- **TASK ITEM**:
Transcribe the records word for word, beginning with the first line and ending with the line that contains "if bool_decide (version"; include nothing else.

Extracted data entries:

(* ===== verification/AccessLog.v ===== *)
(** The access log and the trace context of a request: [src/access_log.rs].

    The middleware inherits the trace identifier of a well-formed [traceparent]
    or draws a new one, draws a span identifier, puts both on the response and
    emits one line.  The line is a value beside the response. *)
From S2P Require Import Prelude Str Error World Effects Security SessionCrypto Axum.

Section AccessLog.
Context `{Env, HttpLib}.

Definition X_TRACE_ID : string := "x-trace-id".

Definition zero_trace : string := "00000000000000000000000000000000".

(** The condition on the pieces of the header. *)
Definition well_formed_traceparent (parts : list string) : option (string * string) :=
  match parts with
  | [version; trace; span; flags] =>
      if bool_decide (version = "00")
         && (slen trace =? 32) && all_bytes is_ascii_hexdigit trace && negb (bool_decide (trace = zero_trace))
         && (slen span =? 16) && all_bytes is_ascii_hexdigit span
         && (slen flags =? 2) && all_bytes is_ascii_hexdigit flags
      then Some (to_ascii_lowercase trace, to_ascii_lowercase flags)
      else None
  | _ => None
  end.

Definition parse_or_generate_trace_id (req : Request) : M (string * string) :=
  match (tp ← header_str (rq_headers req) "traceparent"; well_formed_traceparent (split_on "-" tp)) with
  | Some inherited => mret inherited
  | None => b ← fill_bytes 16; mret (hex_encode b, "01")
  end.

Definition fresh_span_id : M string := b ← fill_bytes 8; mret (hex_encode b).

(** [HeaderMap::insert]: replaces what was there. *)
Definition header_insert (name value : string) (hs : HeaderMap) : HeaderMap :=
  List.filter (fun kv => negb (bool_decide (fst kv = name))) hs ++ [(name, value)].

(** [insert] of a value that [HeaderValue::from_str] accepts. *)
Definition insert_checked (name value : string) (hs : HeaderMap) : HeaderMap :=
  if header_value_ok value then header_insert name value hs else hs.

Definition with_headers (f : HeaderMap -> HeaderMap) (r : Response) : Response :=
  mkResponse (resp_status r) (f (resp_headers r)) (resp_body r).

(** The fields of [http_request_completed]. *)
Record AccessLine := mkAccessLine {
  al_method : string;
  al_route : string;
  al_status : Z;
  al_duration_us : Z;
  al_trace_id : string;
}.

(** [start.elapsed()] is never negative. *)
Definition elapsed (start : Z) : M Z := finish ← instant_now; mret (Z.max 0 (finish - start)).

(** [matched] is the pattern of the route, the [MatchedPath] of the request. *)
Definition access_log_middleware (req : Request) (matched : option string) (next : M Response) :
    M (Response * AccessLine) :=
  start ← instant_now;
  let route := default "<unmatched>" matched in
  ids ← parse_or_generate_trace_id req;
  let '(trace_id, flags) := ids in
  span_id ← fresh_span_id;
  response ← next;
  let status := resp_status response in
  duration_us ← elapsed start;
  let line := mkAccessLine (rq_method req) route status duration_us trace_id in
  let traceparent := "00-" +:+ trace_id +:+ "-" +:+ span_id +:+ "-" +:+ flags in
  mret (with_headers (fun hs => insert_checked X_TRACE_ID trace_id (insert_checked "traceparent" traceparent hs))
          response, line).

(** ** The trace context of a response *)

Definition lower_hex_byte (a : ascii) : bool := ((48 <=? u8 a) && (u8 a <=? 57)) || ((97 <=? u8 a) && (u8 a <=? 102)).

(** [n] lower-case hexadecimal digits *)
Definition hex_id (n : Z) (s : string) : Prop := slen s = n /\ all_bytes lower_hex_byte s = true.

Lemma lower_hex_visible s : all_bytes lower_hex_byte s = true -> all_bytes visible_byte s = true.
Proof.
  induction s as [|a s IH]; simpl; [done|]. intros [Ha Hs]%andb_true_iff. apply andb_true_iff.
  split; [|by apply IH]. revert Ha. unfold lower_hex_byte, visible_byte.
  intros [[?%Z.leb_le ?%Z.leb_le]%andb_true_iff|[?%Z.leb_le ?%Z.leb_le]%andb_true_iff]%orb_true_iff;
    apply andb_true_iff; split; apply Z.leb_le; lia.
Qed.

Lemma to_ascii_lower_hex a : is_ascii_hexdigit a = true -> lower_hex_byte (to_ascii_lower a) = true.
Proof.
  destruct a as [b0 b1 b2 b3 b4 b5 b6 b7].
  destruct b0, b1, b2, b3, b4, b5, b6, b7; vm_compute; congruence.
Qed.

Lemma lowercase_hex s :
  all_bytes is_ascii_hexdigit s = true -> hex_id (slen s) (to_ascii_lowercase s).
Proof.
  intros Hs. split.
  - unfold slen. f_equal. induction s as [|a s IH]; simpl; [done|]. f_equal. apply IH.
    by apply andb_true_iff in Hs as [_ Hs].
  - induction s as [|a s IH]; simpl; [done|]. apply andb_true_iff in Hs as [Ha Hs].
    by rewrite to_ascii_lower_hex, IH.
Qed.

Lemma hex_digit_lower z : 0 <= z < 16 -> lower_hex_byte (hex_digit z) = true.
Proof.
  intros Hz. unfold hex_digit, lower_hex_byte. rewrite u8_byte_of by (case_match; lia).
  destruct (Z.ltb_spec z 10); apply orb_true_iff; [left|right]; apply andb_true_iff; split; apply Z.leb_le; lia.
Qed.

Lemma hex_encode_lower s : all_bytes lower_hex_byte (hex_encode s) = true.
Proof.
  induction s as [|a s IH]; cbn [hex_encode all_bytes]; [done|]. pose proof (u8_range a).
  rewrite !hex_digit_lower, IH; [done| |].
  - apply Z.mod_pos_bound. lia.
  - split; [apply Z.div_pos; lia|apply Z.div_lt_upper_bound; lia].
Qed.

Lemma hex_encode_id n t : random_lengths -> hex_id (2 * Z.of_nat n) (hex_encode (random_bytes t n)).
Proof.
  intros Hl. split; [|apply hex_encode_lower]. unfold slen. rewrite hex_encode_length, Hl. lia.
Qed.

Lemma well_formed_ids parts t f : well_formed_traceparent parts = Some (t, f) -> hex_id 32 t /\ hex_id 2 f.
Proof.
  unfold well_formed_traceparent. destruct parts as [|v [|tr [|sp [|fl [|]]]]]; try done.
  destruct (_ && _) eqn:E; [|done]. intros [= <- <-].
  repeat match goal with Hb : _ && _ = true |- _ => apply andb_true_iff in Hb as [Hb ?] end.
  split; [replace 32 with (slen tr) by (by apply Z.eqb_eq)|replace 2 with (slen fl) by (by apply Z.eqb_eq)];
    by apply lowercase_hex.
Qed.

Lemma header_insert_same name v hs : header (header_insert name v hs) name = Some v.
Proof.
  unfold header_insert. induction hs as [|[k x] hs IH]; simpl; [by rewrite bool_decide_true|].
  case_bool_decide; simpl; [exact IH|]. by rewrite bool_decide_false.
Qed.

Lemma header_insert_other name v hs name' :
  name ≠ name' -> header (header_insert name v hs) name' = header hs name'.
Proof.
  intros Hne. unfold header_insert. induction hs as [|[k x] hs IH]; simpl; [by rewrite bool_decide_false|].
  destruct (bool_decide (k = name)) eqn:E; simpl.
  - apply bool_decide_eq_true in E as ->. by rewrite (bool_decide_false (name = name')).
  - by rewrite IH.
Qed.

(** The identifiers of a request: inherited, or drawn. *)
Definition inherits (req : Request) (tid flags : string) : Prop :=
  forall tp t f, header_str (rq_headers req) "traceparent" = Some tp ->
    well_formed_traceparent (split_on "-" tp) = Some (t, f) -> tid = t /\ flags = f.

Lemma trace_ids req w tid flags w' :
  random_lengths -> parse_or_generate_trace_id req w = (Ret (tid, flags), w') ->
  hex_id 32 tid /\ hex_id 2 flags /\ inherits req tid flags.
Proof.
  intros Hl E. unfold parse_or_generate_trace_id in E. unfold inherits.
  destruct (header_str _ _) as [tp|] eqn:Eh; simpl in E.
  - destruct (well_formed_traceparent _) as [[t f]|] eqn:Ew.
    + injection E as <- <- <-. destruct (well_formed_ids _ _ _ Ew). split; [done|]. split; [done|].
      intros tp' t' f' [= <-]. rewrite Ew. by intros [= <- <-].
    + unfold mbind, M_bind, fill_bytes, ask in E. injection E as <- <- <-.
      split; [by apply (hex_encode_id 16)|]. split; [by split|]. intros tp' t' f' [= <-]. by rewrite Ew.
  - unfold mbind, M_bind, fill_bytes, ask in E. injection E as <- <- <-.
    split; [by apply (hex_encode_id 16)|]. by split.
Qed.

(** The headers the middleware leaves, and the line it logs. *)
Lemma access_log_trace `{!HttpLaws _} req matched next w r line w' :
  random_lengths -> access_log_middleware req matched next w = (Ret (r, line), w') ->
  exists tid span flags,
    line = mkAccessLine (rq_method req) (default "<unmatched>" matched) (resp_status r) (al_duration_us line) tid /\
    0 <= al_duration_us line /\
    hex_id 32 tid /\ hex_id 16 span /\ hex_id 2 flags /\
    header (resp_headers r) "x-trace-id" = Some tid /\
    header (resp_headers r) "traceparent" = Some ("00-" +:+ tid +:+ "-" +:+ span +:+ "-" +:+ flags) /\
    inherits req tid flags.
Proof.
  intros Hl Hrun. unfold access_log_middleware, fresh_span_id, fill_bytes, elapsed in Hrun. minv.
  match goal with E : parse_or_generate_trace_id _ _ = (Ret ?x, _) |- _ =>
    destruct x as [tid flags]; apply trace_ids in E as (Ht & Hf & Hinh); [|done] end.
  minv. subst. injection Hrun as <- <- <-.
  match goal with |- context [hex_encode ?b] => exists tid, (hex_encode b), flags;
    assert (hex_id 16 (hex_encode b)) as Hs by (by apply (hex_encode_id 8)) end.
  simpl. split; [done|]. split; [lia|]. do 3 (split; [done|]).
  assert (header_value_ok tid = true) as Ev by (apply visible_value_ok, lower_hex_visible, Ht).
  match goal with |- context [insert_checked "traceparent" ?v _] => assert (header_value_ok v = true) as Ew end.
  { apply visible_value_ok. rewrite !all_bytes_app.
    by rewrite (lower_hex_visible _ (proj2 Ht)), (lower_hex_visible _ (proj2 Hs)), (lower_hex_visible _ (proj2 Hf)). }
  unfold insert_checked. rewrite Ev, Ew. split; [apply header_insert_same|]. split; [|done].
  rewrite header_insert_other by done. apply header_insert_same.
Qed.
End AccessLog.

- **THE ANSWER**:
(* ===== verification/AccessLog.v ===== *)
(** The access log and the trace context of a request: [src/access_log.rs].

    The middleware inherits the trace identifier of a well-formed [traceparent]
    or draws a new one, draws a span identifier, puts both on the response and
    emits one line.  The line is a value beside the response. *)
From S2P Require Import Prelude Str Error World Effects Security SessionCrypto Axum.

Section AccessLog.
Context `{Env, HttpLib}.

Definition X_TRACE_ID : string := "x-trace-id".

Definition zero_trace : string := "00000000000000000000000000000000".

(** The condition on the pieces of the header. *)
Definition well_formed_traceparent (parts : list string) : option (string * string) :=
  match parts with
  | [version; trace; span; flags] =>
      if bool_decide (version = "00")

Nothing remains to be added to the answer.